圖5 各樣品細菌菌落結構的主坐標分析Fig.5 Principal coordinate analysis (PCoA) of the dissimilarity between airborne bacterial samples

根據各個樣品OTU計算樣品間的加權UniFrac距離，再對10 個樣品進行主坐標分析。如圖5所示，可以看出PCo1和PCo2分別解釋63.67%和20.77%差異性。
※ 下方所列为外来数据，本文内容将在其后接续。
(** C5, amended: on a store with its log table, for every page >= 1 and limit
    in [1,100] whose offset (page - 1) * limit is at least the number of log
    rows and fits SQLite's 64-bit INTEGER, [get_logs] returns, with no logs
    and with total and total_pages as for any other page; with 15 rows and
    limit 10, page 1 has 10 entries, page 2 has 5 and page 3 has none, with
    total_pages 2. *)
Theorem get_logs_beyond_last_page :
  (forall page limit clock db lg,
      update_logs db = Some lg ->
      1 <= page ->
      1 <= limit <= 100 ->
      Z.of_nat (List.length (rows lg)) <= (page - 1) * limit <= max_int64 ->
      exists r,
        get_logs page limit clock None db = (Ok r, db) /\
        lp_logs r = [] /\
        lp_total r = Z.of_nat (List.length (rows lg)) /\
        (0 < lp_total r ->
         limit * (lp_total_pages r - 1) < lp_total r <= limit * lp_total_pages r) /\
        (lp_total r = 0 -> lp_total_pages r = 1)) /\
  (forall clock db lg,
      update_logs db = Some lg ->
      List.length (rows lg) = 15%nat ->
      exists r1 r2 r3,
        get_logs 1 10 clock None db = (Ok r1, db) /\
        List.length (lp_logs r1) = 10%nat /\ lp_total_pages r1 = 2 /\
        get_logs 2 10 clock None db = (Ok r2, db) /\
        List.length (lp_logs r2) = 5%nat /\
        get_logs 3 10 clock None db = (Ok r3, db) /\
        List.length (lp_logs r3) = 0%nat /\ lp_total_pages r3 = 2).
Proof.
  split.
  - intros page limit clock db lg Hlg Hp Hl Ho.
    exists (logs_page page limit (rows lg)).
    split; [apply get_logs_ok; auto; unfold min_int64; nia|].
    split; [|split; [reflexivity|split]].
    + apply length_zero_iff_nil. apply Nat2Z.inj.
      rewrite logs_page_length by nia. lia.
    + unfold logs_page. cbn [lp_total lp_total_pages]. intros Ht.
      replace (_ >? 0) with true by (symmetry; apply Z.gtb_lt; lia).
      apply ceil_div; lia.
    + unfold logs_page. cbn [lp_total lp_total_pages]. intros ->. reflexivity.
  - intros clock db lg Hlg H15.
    exists (logs_page 1 10 (rows lg)), (logs_page 2 10 (rows lg)),
      (logs_page 3 10 (rows lg)).
    assert (Hmax : 20 <= max_int64) by (vm_compute; discriminate).
    assert (Hmin : min_int64 <= 0) by (vm_compute; discriminate).
    assert (Hpages : forall page,
               lp_total_pages (logs_page page 10 (rows lg)) = 2).
    { intros page. unfold logs_page. cbn [lp_total_pages]. rewrite H15.
      reflexivity. }
    repeat split; try (apply get_logs_ok; auto; lia); try apply Hpages;
      apply Nat2Z.inj; rewrite logs_page_length, H15 by lia; reflexivity.
Qed.

Lemma get_logs_beyond_last_page_witness :
  update_logs (store_with_logs 15) <> None /\
  List.length (log_rows (store_with_logs 15)) = 15%nat /\
  Z.of_nat 15 <= (3 - 1) * 10 <= max_int64 /\
  map (fun page =>
         match fst (get_logs page 10 noon None (store_with_logs 15)) with
         | Ok r => Some (List.length (lp_logs r), lp_total r, lp_total_pages r)
         | Err _ => None
         end) [1; 2; 3] =
  [Some (10%nat, 15, 2); Some (5%nat, 15, 2); Some (0%nat, 15, 2)].
Proof.
  assert (Hlg : update_logs (store_with_logs 15) =
                Some {| rows := log_rows (store_with_logs 15); seq := 15 |})
    by reflexivity.
  assert (H15 : List.length (rows {| rows := log_rows (store_with_logs 15);
                                     seq := 15 |}) = 15%nat) by reflexivity.
  assert (Ho : Z.of_nat (List.length (rows {| rows := log_rows (store_with_logs 15);
                                             seq := 15 |}))
               <= (3 - 1) * 10 <= max_int64)
    by (split; vm_compute; discriminate).
  split; [discriminate|]. split; [reflexivity|]. split; [exact Ho|].
  destruct (proj2 get_logs_beyond_last_page noon _ _ Hlg H15)
    as (r1 & r2 & r3 & Hr1 & Hl1 & Hp1 & Hr2 & Hl2 & Hr3 & Hl3 & Hp3).
  destruct (proj1 get_logs_beyond_last_page 3 10 noon _ _ Hlg
              ltac:(lia) ltac:(lia) Ho) as (r & Hr & Hnil & Htotal & _).
  cbn [map]. rewrite Hr1, Hr2, Hr3. cbn [fst]. rewrite Hl1, Hl2, Hl3, Hp1, Hp3.
  assert (P2 : lp_total_pages r2 = 2)
    by (vm_compute in Hr2; inversion Hr2; reflexivity).
  assert (T1 : lp_total r1 = 15) by (apply get_logs_total in Hr1 as ->; reflexivity).
  assert (T2 : lp_total r2 = 15) by (apply get_logs_total in Hr2 as ->; reflexivity).
  assert (T3 : lp_total r3 = 15) by (apply get_logs_total in Hr3 as ->; reflexivity).
  rewrite T1, T2, T3, P2. reflexivity.
Defined.

(** The claim of C5 fails for a page far beyond the last one: with one log
    row, page = 92233720368547760 and limit = 100 are within the stated
    bounds and past the last page, and [get_logs] raises. *)
Lemma get_logs_far_page_raises :
  1 <= 92233720368547760 /\ 1 <= 100 <= 100 /\
  Z.of_nat (List.length (log_rows nine_hi)) <= (92233720368547760 - 1) * 100 /\
  get_logs 92233720368547760 100 noon None nine_hi = (Err OverflowError, nine_hi).
Proof.
  split; [lia|]. split; [lia|]. split; [vm_compute; discriminate|].
  vm_compute. reflexivity.
Qed.

(** C6: the entries [get_logs] returns are ordered newest first: whenever an
    entry A with an older timestamp and an entry B with a newer one are both
    in the page, B stands before A. *)
Theorem get_logs_newest_first page limit clock fault db r db' i j A B :
  get_logs page limit clock fault db = (Ok r, db') ->
  nth_error (lp_logs r) i = Some B ->
  nth_error (lp_logs r) j = Some A ->
  String.ltb (le_timestamp A) (le_timestamp B) = true ->
  (i < j)%nat.
Proof.
  intros Hrun HB HA Hlt.
  assert (Hsorted : StronglySorted
                      (fun x y => String.leb (le_timestamp y) (le_timestamp x) = true)
                      (lp_logs r)).
  { rewrite get_logs_run in Hrun. unfold io_error, missing in Hrun.
    destruct (hit fault 0); [discriminate|].
    destruct (update_logs db) as [t|]; [|discriminate].
    destruct (_ && _); [discriminate|].
    destruct (hit fault 1); [discriminate|].
    destruct (_ && _); [|discriminate].
    inversion Hrun; subst. unfold logs_page. cbn [lp_logs].
    apply sorted_map with (R := newest_first); [auto|].
    apply limit_offset_sorted, order_by_sorted. }
  destruct (Nat.lt_trichotomy i j) as [Hij|[Hij|Hij]]; [assumption| |].
  - subst j. rewrite HB in HA. inversion HA; subst.
    rewrite ltb_irrefl in Hlt. discriminate.
  - pose proof (sorted_nth _ _ Hsorted j i A B Hij HA HB) as Hle.
    cbv beta in Hle. apply ltb_leb_false in Hlt. congruence.
Qed.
各處理樣可以分為3 個集合，其中BH、BSI、BSC、ASC和AD聚集在一起，BD、ASI和AH相聚較近，BE和AE屬同一屠宰區域（凈膛間），空氣微生物種類及豐富度相近。

3 結 論

空氣中的微生物逐漸成為禽類肉制品的污染源[28]，但對家禽屠宰場空氣微生物結構研究還鮮有報道，實驗發現家禽屠宰場的不同屠宰區域沉降菌數量存在一定的差異，并且屠宰生產后比屠宰前微生物數量有所增加，尤其是在屠宰后掛禽間菌落總數比屠宰前高出71%。采用高通量測序技術分析家禽定點屠宰場不同屠宰區域空氣的微生物結構發現，厚壁菌門、變形菌門和放線菌門為空氣沉降微生物的優勢菌門，葡萄球菌屬和不動細菌屬為優勢菌屬，同時也發現存在一定量的葡萄球菌屬、寡養單胞菌屬和埃希菌屬，這些屬的細菌均為條件性致病菌。在后續雞肉的屠宰與加工過程中，雞肉存在安全隱患，由此說明有關食品安全部門應制定有效的干預措施，對家禽在加工過程中確保微生物安全是很重要的[29-30]，本實驗對家禽屠宰場空氣微生物的檢查，為雞肉微生物污染的溯源和營造一個規范的屠宰環境提供了科學依據。